* _Assignment_
Only one stretch of the data below is wanted: the lines starting at the one with "right; left. by_compute." and ending at the one with "apply (closed_set demo", both included, given again exactly.
BEGIN Data for the task
(* ===== verification/Ledger.v ===== *)
(** * The ledger of shared allocations

    Several objects and text views may read one shared byte allocation; the
    heap charges its capacity once.  [ledger_ok m refs] says that the ledger
    counts exactly the references [refs] of each key and forgets a key with
    its last reference; the bytes charged are the capacities of the keys
    present. *)

From stdpp Require Import base numbers option gmap list.
From S2P Require Import Prelude Value Pages TextViews SlotTable TextViewsInv Heap.

Definition ledger_refs (m : SharedAllocations) (key : N) : N :=
  default 0%N (ch_references <$> m !! key).

Definition shared_bytes (m : SharedAllocations) : N :=
  map_fold (λ _ charge total, (ch_capacity charge + total)%N) 0%N m.

Record ledger_ok (m : SharedAllocations) (refs : N → N) : Prop := {
  lo_refs : ∀ key, ledger_refs m key = refs key;
  lo_pos : ∀ key charge, m !! key = Some charge → (0 < ch_references charge)%N;
}.

(** A new reference of [shared] names the allocation already charged. *)
Definition agrees (m : SharedAllocations) (shared : option (N * N)) : Prop :=
  ∀ key capacity charge, shared = Some (key, capacity) → m !! key = Some charge →
    ch_capacity charge = capacity.

(** The bytes a reference of [shared] adds. *)
Definition new_charge (m : SharedAllocations) (shared : option (N * N)) : N :=
  match shared with
  | Some (key, capacity) => if bool_decide (is_Some (m !! key)) then 0%N else capacity
  | None => 0%N
  end.

Lemma shared_bytes_empty : shared_bytes ∅ = 0%N.
Proof. apply map_fold_empty. Qed.

Lemma shared_bytes_insert m key charge :
  m !! key = None → shared_bytes (<[key := charge]> m) = (ch_capacity charge + shared_bytes m)%N.
Proof.
  intros H. unfold shared_bytes. rewrite map_fold_insert_L; [done| |done]. intros. lia.
Qed.

Lemma shared_bytes_delete m key charge :
  m !! key = Some charge → shared_bytes m = (ch_capacity charge + shared_bytes (delete key m))%N.
Proof.
  intros H. rewrite <-(insert_delete_id m key charge H) at 1.
  rewrite shared_bytes_insert; [done|apply lookup_delete_eq].
Qed.

Lemma shared_bytes_update m key charge charge' :
  m !! key = Some charge → ch_capacity charge' = ch_capacity charge →
  shared_bytes (<[key := charge']> m) = shared_bytes m.
Proof.
  intros H E. rewrite (shared_bytes_delete m key charge H), <-insert_delete_eq.
  rewrite shared_bytes_insert by apply lookup_delete_eq. by rewrite E.
Qed.

Lemma ledger_ok_empty : ledger_ok ∅ (λ _, 0%N).
Proof. split; [done|]. intros key charge H. by rewrite lookup_empty in H. Qed.

Lemma ledger_ok_ext m refs refs' : (∀ k, refs' k = refs k) → ledger_ok m refs → ledger_ok m refs'.
Proof. intros E [H1 H2]. split; [|done]. intros key. by rewrite E. Qed.

Lemma ledger_refs_insert m key charge k :
  ledger_refs (<[key := charge]> m) k = if decide (k = key) then ch_references charge else ledger_refs m k.
Proof.
  unfold ledger_refs. case_decide as E; [subst; by rewrite lookup_insert_eq|by rewrite lookup_insert_ne].
Qed.

Lemma ledger_refs_delete m key k :
  ledger_refs (delete key m) k = if decide (k = key) then 0%N else ledger_refs m k.
Proof.
  unfold ledger_refs. case_decide as E; [subst; by rewrite lookup_delete_eq|by rewrite lookup_delete_ne].
Qed.

(** Adding references charges the capacity exactly when the key is new. *)
Lemma add_shared_references_spec m refs shared count :
  ledger_ok m refs → agrees m shared → (0 < count)%N →
  (∀ key, (refs key + count <= USIZE_MAX)%N) →
  ∃ m', add_shared_references m shared count = Ret (new_charge m shared, m') ∧
    shared_bytes m' = (shared_bytes m + new_charge m shared)%N ∧
    ledger_ok m' (λ k, refs k + if bool_decide (fst <$> shared = Some k) then count else 0)%N.
Proof.
  intros [H1 H2] Ha Hc Hfit. unfold add_shared_references. rewrite (proj2 (N.eqb_neq _ _)) by lia.
  destruct shared as [[key capacity]|]; simpl.
  2: { exists m. rewrite N.add_0_r. split_and!; [done..|]. split; [|done]. intros k. rewrite H1. simpl. lia. }
  destruct (m !! key) as [charge|] eqn:E.
  - rewrite (Ha key capacity charge eq_refl E), N.eqb_refl. simpl. unfold add_usize.
    assert (Er : ch_references charge = refs key) by (rewrite <-H1; unfold ledger_refs; by rewrite E).
    rewrite Er, (proj2 (N.leb_le _ _) (Hfit key)). simpl. eexists. split; [done|]. split.
    { rewrite N.add_0_r. eapply shared_bytes_update; [done|]. simpl. symmetry. by eapply Ha. }
    split.
    + intros k. rewrite ledger_refs_insert. case_decide as Ek.
      * subst k. rewrite bool_decide_true by done. done.
      * rewrite bool_decide_false by congruence. rewrite H1. lia.
    + intros k ch Hk. destruct (decide (key = k)) as [<-|Hne].
      * rewrite lookup_insert_eq in Hk. simplify_eq/=. lia.
      * rewrite lookup_insert_ne in Hk by done. by eapply H2.
  - eexists. split; [done|]. split; [rewrite shared_bytes_insert by done; simpl; lia|].
    assert (Er : refs key = 0%N) by (rewrite <-H1; unfold ledger_refs; by rewrite E). split.
    + intros k. rewrite ledger_refs_insert. case_decide as Ek.
      * subst k. rewrite bool_decide_true by done. simpl. lia.
      * rewrite bool_decide_false by congruence. rewrite H1. lia.
    + intros k ch Hk. destruct (decide (key = k)) as [<-|Hne].
      * rewrite lookup_insert_eq in Hk. by simplify_eq/=.
      * rewrite lookup_insert_ne in Hk by done. by eapply H2.
Qed.

(** Removing references gives the capacity back exactly with the last one. *)
Lemma remove_shared_references_spec m refs key count :
  ledger_ok m refs → (0 < count <= refs key)%N →
  ∃ released m', remove_shared_references m key count = Ret (released, m') ∧
    (shared_bytes m' + released)%N = shared_bytes m ∧
    ledger_ok m' (λ k, refs k - if (k =? key)%N then count else 0)%N.
Proof.
  intros [H1 H2] [Hc Hle]. unfold remove_shared_references. pose proof (H1 key) as Hr. unfold ledger_refs in Hr.
  destruct (m !! key) as [charge|] eqn:E; simpl in Hr; [|lia].
  unfold checked_sub. rewrite (proj2 (N.leb_le _ _)) by lia. simpl.
  destruct (N.eqb_spec (ch_references charge - count) 0) as [Ez|Nz]; simpl.
  - eexists _, _. split; [done|]. split; [rewrite (shared_bytes_delete m key charge E); lia|]. split.
    + intros k. rewrite ledger_refs_delete. case_decide as Ek.
      * subst k. rewrite N.eqb_refl. lia.
      * rewrite (proj2 (N.eqb_neq _ _) Ek), H1. lia.
    + intros k ch [_ Hk]%lookup_delete_Some. by eapply H2.
  - eexists _, _. split; [done|]. split; [rewrite N.add_0_r; by eapply shared_bytes_update|]. split.
    + intros k. rewrite ledger_refs_insert. case_decide as Ek; simpl.
      * subst k. rewrite N.eqb_refl. lia.
      * rewrite (proj2 (N.eqb_neq _ _) Ek), H1. lia.
    + intros k ch Hk. apply lookup_insert_Some in Hk as [[<- <-]|[_ Hk]]; [simpl; lia|by eapply H2].
Qed.

Lemma remove_shared_frame m key count released m' k :
  remove_shared_references m key count = Ret (released, m') → k ≠ key → m' !! k = m !! k.
Proof.
  unfold remove_shared_references. intros E Hne. destruct (m !! key) as [charge|]; [|done].
  destruct (checked_sub (ch_references charge) count) as [left|]; [|done]. simpl in E.
  destruct (negb _); simplify_eq; [by rewrite lookup_insert_ne|by rewrite lookup_delete_ne].
Qed.

(** One reference of an optional key. *)
Lemma remove_shared_spec m refs key :
  ledger_ok m refs → (∀ k, key = Some k → (1 <= refs k)%N) →
  ∃ released m', remove_shared m key = Ret (released, m') ∧
    (shared_bytes m' + released)%N = shared_bytes m ∧
    ledger_ok m' (λ k, refs k - one_if (bool_decide (key = Some k)))%N ∧
    ∀ k, key ≠ Some k → m' !! k = m !! k.
Proof.
  intros H Hk. unfold remove_shared. destruct key as [key|].
  - specialize (Hk key eq_refl).
    destruct (remove_shared_references_spec m refs key 1 H) as (released & m' & E & Eb & Hm); [lia|].
    exists released, m'. split_and!; [done|done| |].
    + eapply ledger_ok_ext; [|exact Hm]. intros k. simpl. f_equal. unfold one_if.
      destruct (N.eqb_spec k key) as [->|Hne]; [by rewrite bool_decide_true|by rewrite bool_decide_false by congruence].
    + intros k Hne. eapply remove_shared_frame; [exact E|]. congruence.
  - exists 0%N, m. split_and!; [done|lia| |done]. eapply ledger_ok_ext; [|exact H]. intros k. simpl. lia.
Qed.
Lemma free_view_spec h r frozen object :
  heap_ok h → is_reference r = true → (obj_generation r <= U32_MAX)%N → read h r = Some (frozen, object) →
  ∃ h', free h r = Ret h' ∧ freed h h' r.
Proof.
  intros H Hr Hw Hread. unfold free. rewrite Hr.
  assert (Hcur : is_Some (view_current (hp_text_views h) r)).
  { apply view_get_current; [apply H|]. unfold read in Hread. rewrite Hr in Hread.
    destruct (view_get (hp_text_views h) r); [by eexists|done]. }
  destruct Hcur as [e He].
  destruct (view_free_spec _ _ _ (ho_views h H) He) as (key & t' & Et & Ht & Hlive & Hk1 & Hk & Hsl & Hget).
  destruct (remove_shared_references_spec _ _ key 1 (ho_ledger h H)) as (released & m' & Em & Eb & Hm).
  { unfold held_keys. lia. }
  pose proof (ho_used_max h H) as Hmax. pose proof (ho_used h H) as Hu. pose proof (ho_live h H) as Hl.
  unfold free_view. rewrite Et. simpl. rewrite Em. simpl. unfold add_usize, sub_usize.
  assert (Hc : (MIN_OBJECT_COST + released <= hp_used_bytes h)%N) by (unfold MIN_OBJECT_COST in *; lia).
  rewrite (proj2 (N.leb_le (MIN_OBJECT_COST + released) USIZE_MAX)) by lia. simpl.
  rewrite (proj2 (N.leb_le (MIN_OBJECT_COST + released) _) Hc). simpl.
  rewrite (proj2 (N.leb_le 1 _)) by lia. simpl. eexists. split; [done|]. set (h' := set_digests _ _).
  assert (Hrd : ∀ r', (obj_generation r' <= U32_MAX)%N → read h' r' = if decide (r' = r) then None else read h r').
  { intros r' Hw'. unfold read. simpl. rewrite Hget. case_decide as Hs; case_decide as Hrr; try done.
    - destruct (is_reference r') eqn:Hr'; [done|]. subst r'. congruence.
    - destruct (is_reference r') eqn:Hr'; [|done]. simpl.
      destruct (view_get (hp_text_views h) r') as [[o v]|] eqn:Eg; [|done]. exfalso. apply Hrr.
      destruct (proj1 (view_get_current _ r' (ho_views h H)) (ex_intro _ _ Eg)) as [e2 He2].
      pose proof (view_ref_current _ _ _ Hw He) as <-. pose proof (view_ref_current _ _ _ Hw' He2) as <-.
      apply view_current_Some in He as (_ & Hp1 & _), He2 as (_ & Hp2 & _). rewrite Hs in *. congruence.
    - subst r'. congruence. }
  constructor; [|done|simpl; lia|simpl; lia|done].
  constructor; simpl; try apply H; try done.
  - lia.
  - unfold MIN_OBJECT_COST in *. lia.
  - lia.
  - eapply ledger_ok_ext; [|exact Hm]. intros k. unfold held_keys. simpl. specialize (Hk k). unfold one_if in Hk.
    destruct (k =? key)%N; lia.
  - intros r' d [Hne Hd]%lookup_delete_Some. destruct (ho_digests h H r' d Hd) as [Hlr [Hdg Hwd]]. split; [|done].
    by rewrite Hrd, decide_False.
Qed.
End HeapOps.
Lemma agrees_at (m : SharedAllocations) key capacity :
  match m !! key with Some charge => ch_capacity charge = capacity | None => True end → agrees m (Some (key, capacity)).
Proof. intros H k c charge [= <- <-] E. by rewrite E in H. Qed.

Lemma demo_steps : rtc heap_step demo0 demo.
Proof.
  apply (rtc_l _ _ demo1); [apply (step_alloc demo0 (str 7 10) demo_text)|apply (rtc_l _ _ demo2)].
  - right; right. by_compute.
  - apply agrees_at. by_compute.
  - by_compute.
  - apply ret_or_pair; by_compute.
  - apply (step_alloc demo1 (OList [VObj demo_text] epoch_default) demo_list);
      [right; left; by_compute|done|by_compute|apply ret_or_pair; by_compute].
  - apply (rtc_l _ _ demo3); [apply (step_write demo2 demo_list demo_ring)|apply rtc_once, (step_alloc demo3 (str 8 20) demo_junk)].
    + done.
    + split; by_compute.
    + done.
    + by_compute.
    + apply ret_or_ret. by_compute.
    + right; left. by_compute.
    + apply agrees_at. by_compute.
    + by_compute.
    + apply ret_or_pair; by_compute.
Qed.

Lemma demo_ok : heap_ok demo ∧ heap_exact demo.
Proof. apply (heap_steps_ok demo0 demo demo_steps); [apply heap_new_ok|apply heap_new_exact]. Qed.

Lemma demo_closed : closed demo [demo_list].
Proof.
  apply (closed_set demo [demo_list] [demo_list; demo_text]).
  - constructor; [by left|constructor].
  - assert (Ec : children_of demo demo_list = [demo_text; demo_list]) by by_compute.
    assert (Et : children_of demo demo_text = []) by by_compute.
    constructor; [|constructor; [|constructor]]; (split; [split; by_compute|]); rewrite ?Ec, ?Et; repeat constructor;
      by apply elem_of_list_In; vm_compute; auto.
Qed.

Lemma demo_order : preorder demo [demo_list] [] [demo_list; demo_text].
Proof.
  assert (Ec : children_of demo demo_list = [demo_text; demo_list]) by by_compute.
  assert (Et : children_of demo demo_text = []) by by_compute.
  apply (pre_visit _ _ _ _ [demo_list; demo_text]); [apply not_elem_of_nil|rewrite Ec|constructor].
  apply (pre_visit _ _ _ _ [demo_list; demo_text]); [by intros [?|?%not_elem_of_nil]%elem_of_cons|rewrite Et; constructor|].
  apply pre_skip; [by left|constructor].
Qed.

Lemma demo_fits : graph_fits demo [demo_list].
Proof. apply (graph_fits_order _ _ _ demo_order). split_and!; by_compute. Qed.

(** ** The theorems *)

Section theorems.
Context `{HT : HeapTypes} `{HL : !HeapLaws} `{HM : HostMemory}.

(** C4. The accounts of a heap are exact.  Along every sequence of operations
    from an empty heap, the byte count is the sum of what the live entries, the
    shared allocations and the text views are charged, every shared allocation
    is charged once and counts its holders, the object count is the number of
    live objects, the free list and the generations fit the table, every
    cached digest is of a live object, and every entry charges its object at
    its present size. *)
Theorem heap_accounts cap h : rtc heap_step (heap_new cap) h → heap_ok h ∧ heap_exact h.
Proof. intros Hs. apply (heap_steps_ok _ _ Hs); [apply heap_new_ok|apply heap_new_exact]. Qed.

(** A checked allocation on a heap in order succeeds exactly when the cost
    is within the cap and a slot can be had; it then returns a reference that
    was dead, reads the new object there and the same object everywhere else,
    and charges exactly the base cost with the bytes of a shared allocation
    not yet held.  Otherwise the object comes back and no reference reads
    anything else. *)
Theorem try_alloc_exact h object :
  heap_ok h → (hp_cap_bytes h <= USIZE_MAX)%N → slot_room h → object_fits object →
  agrees (hp_shared_allocations h) (shared_allocation object) →
  ∃ result h', try_alloc h object = Ret (result, h') ∧
    if (hp_used_bytes h + checked_cost h object <=? hp_cap_bytes h)%N && slot_ready h
    then ∃ r, result = Ok r ∧ allocated h h' object r ∧ (hp_used_bytes h' <= hp_cap_bytes h')%N
    else result = Err object ∧ (∀ r, read h' r = read h r) ∧ hp_used_bytes h' = hp_used_bytes h.
Proof.
  intros H Hcap Hroom Hfits Ha. destruct (try_alloc_cases h object H Hcap Hroom Hfits Ha) as (result & h' & E & Hres).
  exists result, h'. split; [done|]. destruct (_ <=? _)%N eqn:El; simpl in *; [destruct (slot_ready h)|].
  - destruct Hres as (r & -> & Hal). exists r. split_and!; [done|done|]. apply N.leb_le in El.
    rewrite (al_used _ _ _ _ Hal), (al_cap _ _ _ _ Hal). destruct (allocation_cost_spec h object Hfits) as [_ Hle]. lia.
  - destruct Hres as [-> Hrl]. split_and!; [done|intros r; by apply relaid_read|by rewrite (rl_rest _ _ Hrl)].
  - destruct Hres as [-> Hrl]. split_and!; [done|intros r; by apply relaid_read|by rewrite (rl_rest _ _ Hrl)].
Qed.

(** Freeing a live reference revokes it: the call does not panic, the
    reference then reads nothing, every other reference reads what it did, one
    object less is counted, and the accounts stay exact. *)
Theorem free_revokes h r : heap_ok h → live h r → ∃ h', free h r = Ret h' ∧ freed h h' r.
Proof. apply free_spec. Qed.

(** A split of one text into views is all or nothing.  The call returns a
    list only when its whole cost is within the cap; the list then holds fresh
    references that read the views of the batch in order, and the account grew
    by exactly the cost of the views, their list and the text not yet held.
    When it refuses, every reference reads what it did and the account is as
    before, and it refuses only a batch past the cap or of a dead view, when
    the host is out of memory, or when the view table is at its width. *)
Theorem text_view_list_exact h b :
  heap_ok h → (hp_cap_bytes h <= USIZE_MAX)%N → slot_room h → batch_ok h b → (lenN (tb_views b) < SLOT_LIMIT)%N →
  ∃ result h', try_alloc_text_view_list h b = Ret (result, h') ∧
    match result with
    | Some r => (hp_used_bytes h + batch_cost h b <= hp_cap_bytes h)%N ∧
        ∃ owner refs, batch_owner (hp_text_views h) b = Some owner ∧ list_allocated h h' b owner r refs
    | None => list_refused h h' ∧ batch_refusable h b
    end.
Proof. apply try_alloc_list_cases. Qed.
END Data for the task
* _Response to the task_
    + right; left. by_compute.
    + apply agrees_at. by_compute.
    + by_compute.
    + apply ret_or_pair; by_compute.
Qed.

Lemma demo_ok : heap_ok demo ∧ heap_exact demo.
Proof. apply (heap_steps_ok demo0 demo demo_steps); [apply heap_new_ok|apply heap_new_exact]. Qed.

Lemma demo_closed : closed demo [demo_list].
Proof.
  apply (closed_set demo [demo_list] [demo_list; demo_text]).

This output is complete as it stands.